© Leonine Studios
Regisseur Edward Berger gibt letzte Anweisungen vor einer Szene seines Papst-Thrillers Konklave.
“Der Hauptverband der Filmtheater rechnet für das Jahr 2024 mit nur 90 Millionen verkauften Tickets, das ist ein historisches Tief. Vor der Pandemie waren es fast 30 Millionen mehr”, bilanziert der Tagesspiegel (30.11.24). Erfreulicherweise ist die Vorstellung am frühen Abend im Delphi Filmpalast in Berlin recht gut besucht. Selten einmal gehe ich vollkommen unbefangen ins Kino. Über “Konklave” von Edward Berger wusste ich nichts. Filme, die im Vatikan spielen und sich mit einer Papstwahl beschäftigen, interessieren mich nicht. Um so mehr bin ich überrascht, dass “Konklave” nach dem Bestseller von Robert Harris vom ersten Moment an fesselt. Regie, Mitwirkende, Kamera und Musik – alles passt bei diesem spannenden Film. Action gibt es nicht; alles spielt sich im Vatikan ab, hinter Schloss und Riegel. Die Wahl eines Papstes ist hoch geheim und im Ablauf unspektakulär, aber Edward Berger erzählt dieses Procedere als Allegorie eines Machtkampfes. Die Kardinäle aus aller Welt kämpfen mit allen Mitteln um Macht und Einfluss.
Kardinal Lawrence (großartig Ralph Fiennes) ist vom Papst vor seinem Tod damit beauftragt worden, die Wahl eines würdigen Nachfolgers zu gewährleisten. Er stellt eigene Ambitionen zurück. Einmal erinnert er an Jesus, der in seiner Todesstunde mit seinem Glauben hadert – “Mein Gott, mein Gott, warum hast Du mich verlassen.” Unser Handeln solle von Zweifel, nicht von Gewissheit geprägt sein, fordert Lawrence. Diese Tugend wünschte man sich bei Politiker: innen einer Partei, die sich sogar christlich nennt.
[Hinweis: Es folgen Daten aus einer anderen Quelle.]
Lemma no_user e : is_u64 e → flag (Z.land e (not64 VMM_FLAG_USER)) VMM_FLAG_USER = false ∧
  is_present (Z.land e (not64 VMM_FLAG_USER)) = is_present e.
Proof.
  intros He. autorewrite with secos_pte. rewrite !land_not_testbit by lia. const_bits.
  by rewrite andb_true_r, andb_false_r.
Qed.

Lemma copy_kernel_spec (st : state) a c :
  (4096 | c) → (4096 | Z.land (kspace st) ADDRESS_MASK) → c ≠ Z.land (kspace st) ADDRESS_MASK →
  let st2 := zero_frame (set_fr st a) c in
  let st3 := zfor 256 256 (copy_kernel (Z.land (kspace st) ADDRESS_MASK) c) st2 in
  vfr st3 = a ∧ kspace st3 = kspace st ∧ flushes st3 = flushes st ∧
  (∀ x, in_page c x = false → vmem st3 x = vmem st x) ∧
  (∀ x, in_page c x = true → vmem st3 x = 0 ∨ ∃ i, vmem st3 x = Z.land (kernel_entry st i) (not64 VMM_FLAG_USER)) ∧
  (∀ j, 0 ≤ j < 512 → vmem st3 (slot c j) = if 256 <=? j then shared_entry st j else 0).
Proof.
  intros Hc HK Hne st2. set (K := Z.land (kspace st) ADDRESS_MASK) in *.
  pose proof (zfor_inv (λ i (s : state), vfr s = a ∧ kspace s = kspace st ∧ flushes s = flushes st ∧
    (∀ x, in_page c x = false → vmem s x = vmem st x) ∧
    (∀ x, in_page c x = true → vmem s x = 0 ∨ ∃ j, vmem s x = Z.land (kernel_entry st j) (not64 VMM_FLAG_USER)) ∧
    (∀ j, 0 ≤ j < 512 → vmem s (slot c j) = if (256 <=? j) && (j <? i) then shared_entry st j else 0))
    256 256 (copy_kernel K c) st2) as Hloop.
  destruct Hloop as (H1 & H2 & H3 & H4 & H5 & H6).
  - split_and!; try done.
    + intros x Hx. simpl. unfold zero_page. by rewrite Hx.
    + intros x Hx. left. simpl. unfold zero_page. by rewrite Hx.
    + intros j Hj. simpl. unfold zero_page. rewrite in_page_slot, Z.eqb_refl by done.
      destruct (Z.leb_spec 256 j), (Z.ltb_spec j 256); (done || lia).
  - intros i s Hi (H1 & H2 & H3 & H4 & H5 & H6). unfold copy_kernel, entry.
    assert (He : vmem s (slot K i) = kernel_entry st i).
    { rewrite H4; [done|]. rewrite in_page_slot by (done || lia). destruct (Z.eqb_spec K c); [congruence|done]. }
    rewrite He. assert (Hsh : is_present (kernel_entry st i) = true →
      shared_entry st i = Z.land (kernel_entry st i) (not64 VMM_FLAG_USER)) by (intros E; unfold shared_entry; by rewrite E).
    destruct (is_present (kernel_entry st i)) eqn:Ep.
    + split_and!; try done; simpl; unfold wr.
      * intros x Hx. destruct (Z.eqb_spec x (slot c i)) as [->|]; [|by apply H4].
        rewrite in_page_slot, Z.eqb_refl in Hx by (done || lia). done.
      * intros x Hx. destruct (Z.eqb_spec x (slot c i)) as [->|]; [right; by exists i | by apply H5].
      * intros j Hj. destruct (Z.eqb_spec (slot c j) (slot c i)) as [E|E].
        -- apply slot_inj in E as [_ ->]; try done; try lia. rewrite <- Hsh by done.
           destruct (Z.leb_spec 256 i), (Z.ltb_spec i (i + 1)); (done || lia).
        -- assert (j ≠ i) by congruence. rewrite H6 by done. f_equal.
           destruct (Z.leb_spec 256 j), (Z.ltb_spec j i), (Z.ltb_spec j (i + 1)); (done || lia).
    + split_and!; try done. intros j Hj. rewrite H6 by done.
      destruct (Z.leb_spec 256 j), (Z.ltb_spec j i), (Z.ltb_spec j (i + 1)); try done; try lia.
      assert (j = i) as -> by lia. unfold shared_entry. by rewrite Ep.
  - split_and!; try done. intros j Hj. unfold st2. rewrite H6 by done.
    change (256 + Z.of_nat 256) with 512. destruct (Z.ltb_spec j 512); [by rewrite andb_true_r|lia].
Qed.

(** The entry that hangs the private PDPT into the new PML4. *)
Definition user_entry (f : Z) : Z :=
  Z.lor (Z.lor (Z.lor (Z.land f ADDRESS_MASK) VMM_FLAG_PRESENT) VMM_FLAG_RW) VMM_FLAG_USER.
(* ===== verification/VmFork.v ===== *)
(** * Duplicating an address space

    [vmm_fork_space] shares every frame of the parent with the child: the
    pages the parent could write become read-only copy-on-write pages of
    both, the others keep their rights.  This file proves one leaf of the walk
    correct and then the whole walk. *)

From S2P Require Import Prelude Vma Frames Vmm VmmWf VmmInv VmmOps VmmFault VmSpace VmWalk VmCreate.

(** The leaves of parent and child for a parent leaf [e] that holds a frame. *)
Definition fork_flags (e : Z) : Z := Z.land (Z.land e (not64 ADDRESS_MASK)) (not64 VMM_FLAG_PRESENT).
Definition fork_cow (e : Z) : Z := Z.lor (Z.land (fork_flags e) (not64 VMM_FLAG_RW)) VMM_FLAG_COW.
Definition fork_shares (e : Z) : bool := is_present e && negb (flag e VMM_FLAG_DEVICE).
Definition fork_parent (e : Z) : Z :=
  if fork_shares e && flag e VMM_FLAG_RW
  then Z.lor (Z.lor (frame_of e) (fork_cow e)) VMM_FLAG_PRESENT else e.
Definition child_flags (e : Z) : Z := if flag e VMM_FLAG_RW then fork_cow e else fork_flags e.
Definition fork_child (e : Z) : Z :=
  if negb (vmm_pte_has_frame e) then 0
  else if fork_shares e then leaf_entry (frame_of e) (child_flags e) else e.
Kaum war der syrische Diktator Baschar Hafiz al-Assad geflohen, wurde schon die Rückführung der syrischen Flüchtlinge aus Deutschland gefordert. Besonders populistisch gab sich wieder einmal Jens Spahn, der stellvertretende Vorsitzende der Unionsfraktion im Bundestag. Als ehemaliger Gesundheitsminister sollte ihm doch klar sein, wie wichtig etwa die 5.800 syrischen Staatsbürger sind, von denen viele in Krankenhäusern arbeiten.
Die weitere Entwicklung in Syrien lässt sich nicht abschätzen; Leerformeln aus deutschen Landen sind nicht angebracht. “Jetzt kommt es darauf an, dass in Syrien schnell Recht und Ordnung wieder hergestellt werden”, phraselte Bundeskanzler Olaf Scholz am Sonntag – nach über fünfzig Jahren Terrorherrschaft der Assad-Familie. Das geschundene Land braucht jede Unterstützung, aber keine weltfremden und selbstgefälligen Belehrungen. Die Frankfurter Allgemeine Zeitung brachte es in einem Kommentar treffend auf den Punkt: “Wenn jetzt über ein Engagement beim Neuanfang des Landes gesprochen wird, dann sollte man nicht vergessen, dass die europäische Machtlosigkeit auch selbst verschuldet war. Wer Isolation als außenpolitische Strategie wählt, der beschneidet seine Möglichkeiten und überlässt das Feld anderen. In Syrien waren das bekanntlich Russland und Iran. Deshalb sollte man den siegreichen Aufständischen jetzt nicht gleich wieder ein grünes Lastenheft vorlegen. Wenn Baerbock eine Zusammenarbeit von einem Idealzustand abhängig macht, zu dem Frauenrechte und Minderheitenschutz gehören, dann hat das mehr mit deutschen Ansprüchen zu tun als mit der syrischen Realität. Deutschland muss lernen, dass Außenpolitik nicht Missionierung ist, sondern in erster Linie Interessenwahrung.” (13.12.24) Für die Rechte von Frauen und Minderheiten erreicht eine Diplomatie der Diskretion mehr als eine der Parolen. Hoffentlich auch in Syrien!